Stuart highlights a superlative: "We have the most tap handles of any sake brewery in the United States. That's us just trying to be unique and do different flavors than traditional sakes."
That means there are taps with blueberry sake, cranberry-orange sake and jalapeño-margarita sake. Green Machine features serrano peppers, cilantro, ginger and lime, and Kveik Kaos is finished with beer yeast and hops.
The Palisade Peach Nigori is one of Stuart's favorites.
"Palisade peaches are incredible," he says. "We have local ingredients out our back door that are just so good."

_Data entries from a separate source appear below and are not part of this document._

Lemma view_nothing : inv (now PRecv) -> inv (now PSend).
Proof. exact (inv_poll R S 0%nat any _). Qed.

Lemma view_dispatch b i x q : inv (now (PDispatch b)) -> Enqueue st (qs i) b = (x, q) ->
  inv (view x sp rp (<[i := q]> qs) PSend recvs sends).
Proof. intros H E. pose proof (inv_poll R S i any _ H) as H1. cbn in H1. by rewrite E in H1. Qed.

Lemma view_sent b l wc y x p : inv (now PSend) -> sends = b :: l -> st !! b = Some y -> Free (<[b := received wc y]> st) sp b = (x, p) ->
  inv (view x p rp qs PAlloc recvs l).
Proof.
  intros H E Hy Ef. subst sends. rewrite (insert_known _ _ _ _ Hy) in Ef.
  pose proof (inv_poll R S 0%nat wc _ (inv_poll R S 0%nat wc _ (inv_complete R S _ H))) as H1. cbn in H1. by rewrite Ef in H1.
Qed.

Lemma view_not_sent : inv (now PSend) -> inv (now PAlloc).
Proof. exact (inv_poll R S 0%nat any _). Qed.

Lemma view_no_buffer b p : inv (now PAlloc) -> Alloc st rp = (b, p) -> b = 0 -> inv (now PRecv).
Proof. intros H Ea ->. pose proof (inv_poll R S 0%nat any _ H) as H1. cbn in H1. by rewrite Ea in H1. Qed.

Lemma view_post b p : inv (now PAlloc) -> Alloc st rp = (b, p) -> b <> 0 ->
  (length recvs < length R)%nat /\ inv (view st sp p qs PRecv (recvs ++ [b]) sends).
Proof.
  intros H Ea Hb. pose proof (inv_poll R S 0%nat any _ H) as H1. cbn in H1. rewrite Ea, (proj2 (Z.eqb_neq _ _) Hb) in H1.
  split; [by eapply (inv_hand_room _ b) |]. exact (inv_poll R S 0%nat any _ H1).
Qed.

(** ** A request, from the work queue to the reply *)

Lemma view_serve i w q sb p x p' : inv (now PRecv) -> Dequeue st (qs i) = (w, q) -> w <> 0 ->
  Alloc st sp = (sb, p) -> sb <> 0 -> Free st rp w = (x, p') ->
  (length sends < length S)%nat /\ sb ∈ S /\ inv (view x p p' (<[i := q]> qs) PRecv recvs (sends ++ [sb])).
Proof.
  intros H Ed Hw Ea Hsb Ef. set (s0 := view _ _ _ _ _ _ _) in H.
  pose proof (inv_take i s0 w q eq_refl Ed Hw H) as H1. set (s1 := set_worker _ _ _) in H1.
  pose proof (inv_reply i s1 w sb p (fn_lookup_insert _ _ _) Ea Hsb H1) as H2. set (s2 := set_worker _ _ _) in H2.
  pose proof (inv_posting i s2 w sb (fn_lookup_insert _ _ _) H2) as H3. set (s3 := set_worker _ _ _) in H3.
  pose proof (inv_posted i s3 w sb (fn_lookup_insert _ _ _) H3) as H4. set (s4 := set_worker _ _ _) in H4.
  pose proof (inv_freed i s4 w x p' (fn_lookup_insert _ _ _) Ef H4) as H5. split; [| split].
  - apply (inv_reply_room s3 i sb sends H3); [| done]. unfold s3. cbn [workers set_worker]. by rewrite fn_lookup_insert.
  - destruct H3 as (c & o & Hs & [_ Ho _ _ Hse] & _). apply Hse. exists (ReplyHand i). split; [| done]. apply Ho.
    rewrite (sh_sb _ _ Hs). unfold s3. cbn [workers set_worker]. rewrite fn_lookup_insert. by left.
  - eapply inv_same_functions; [.. | exact H5]; try done. intros j. unfold s4, s3, s2, s1, s0. cbn [workers set_worker set_recv set_sends set_send set_queue view].
    destruct (decide (i = j)) as [<- | Hne]; [by rewrite fn_lookup_insert | by rewrite !fn_lookup_insert_ne].
Qed.
End Poller.
End View.

(** ** The start *)

Lemma laid_stack st pool rc : laid st pool rc depth -> stack st (root_ pool) (addrs (bufs_ pool) (Z.to_nat depth)).
Proof.
  intros [H1 H2 H3]. rewrite H1. apply chain_stack; [change depth with 128; lia | done |]. intros j Hj.
  destruct (H3 (Z.of_nat j)) as (b & Hb & _ & Hn); [change depth with 128 in *; lia |]. exists b. split; [exact Hb |]. rewrite Hn. unfold buf_addr.
  change depth with 128 in *. destruct (Z.ltb_spec (Z.of_nat j + 1) 128); case_decide; lia.
Qed.

Lemma laid_kind st pool rc a : laid st pool rc depth -> a ∈ addrs (bufs_ pool) (Z.to_nat depth) -> exists b, st !! a = Some b /\ is_recv b = rc.
Proof.
  intros [_ _ H] (j & Hj & ->)%addrs_elem. destruct (H (Z.of_nat j)) as (b & Hb & Hk & _); [change depth with 128 in *; lia |]. by exists b.
Qed.

Lemma view_start st sp rp : laid st sp false depth -> laid st rp true depth ->
  inv (addrs (bufs_ rp) (Z.to_nat depth)) (addrs (bufs_ sp) (Z.to_nat depth))
    (view st sp rp (fun _ => WorkQueue.empty) (PFill (Z.to_nat depth)) [] []).
Proof.
  intros Hs Hr. apply pools_inv; try done; [| exact (laid_stack _ _ _ Hs) | exact (laid_stack _ _ _ Hr)].
  intros x H1 H2. destruct (laid_kind _ _ _ _ Hs H1) as (b & Hb & E1). destruct (laid_kind _ _ _ _ Hr H2) as (b' & Hb' & E2). congruence.
Qed.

When people ask if such infusions and experimental sake varieties are an affront to Japanese tradition, he responds, "Beer didn't start in America, wine didn't start in America. Sake is now in that realm — there are 10 of us in the nation, one in Colorado. If we don't innovate and introduce people to sake at a ground level, then we're only getting sake experts, and they're far and few between in the state. It's 0.1 percent of all alcohol consumed."
While sake consumption is in decline in Japan, Stuart sees potential for craft sake breweries in the U.S. to pick up the slack for a domestic market that's long relied on imports.
"If we can get people from the cocktail market, from the beer market, from the wine market into sake, it's only going to help us," he says.
Interestingly, of more than 100 restaurant and bar accounts, only a handful are Japanese restaurants. Stuart says "craft food" is the common denominator.
"Sake pairs with a lot of foods," he says. "People always jump to it pairing with Japanese cuisine, which it does, but we make a slightly more acidic sake so that it stands up to pizza and steaks."
His favorites?
"I like Horchata or Green Machine with tacos. I think those go really well together. The American Standard goes well with everything."
Winning new sake drinkers is all about education for Stuart.
"It's not rice wine, it's not beer," he notes. "It's its own fermentation with 100 percent rice. In Japan, they say you will know good sake the next morning by the way you feel."
To this end, the brewery offers a Sake 101 tour every two weeks on Saturday afternoons.
"We give sake straight from the fermenter," says Stuart.
Another fixture on the events calendar, the Denver Comedy Lounge brings four stand-up shows on Friday and Saturday nights in the production area of the brewery. Colorado Sake Co. co-owner Heather Dennis was booking monthly shows, then connected with comedians Ben Kronberg and Anthony Kapfer and the shows started selling out.
Stuart calls it an antidote to your typical comedy club.
"It's a different experience, without a two-drink minimum," he says. "It gets people into sake. It's 100 people each night that we may have not seen before trying sake."
Colorado Sake Co. sells to-go bottles from the bar and will start distributing 8.4-ounce cans in Denver and beyond in early 2020.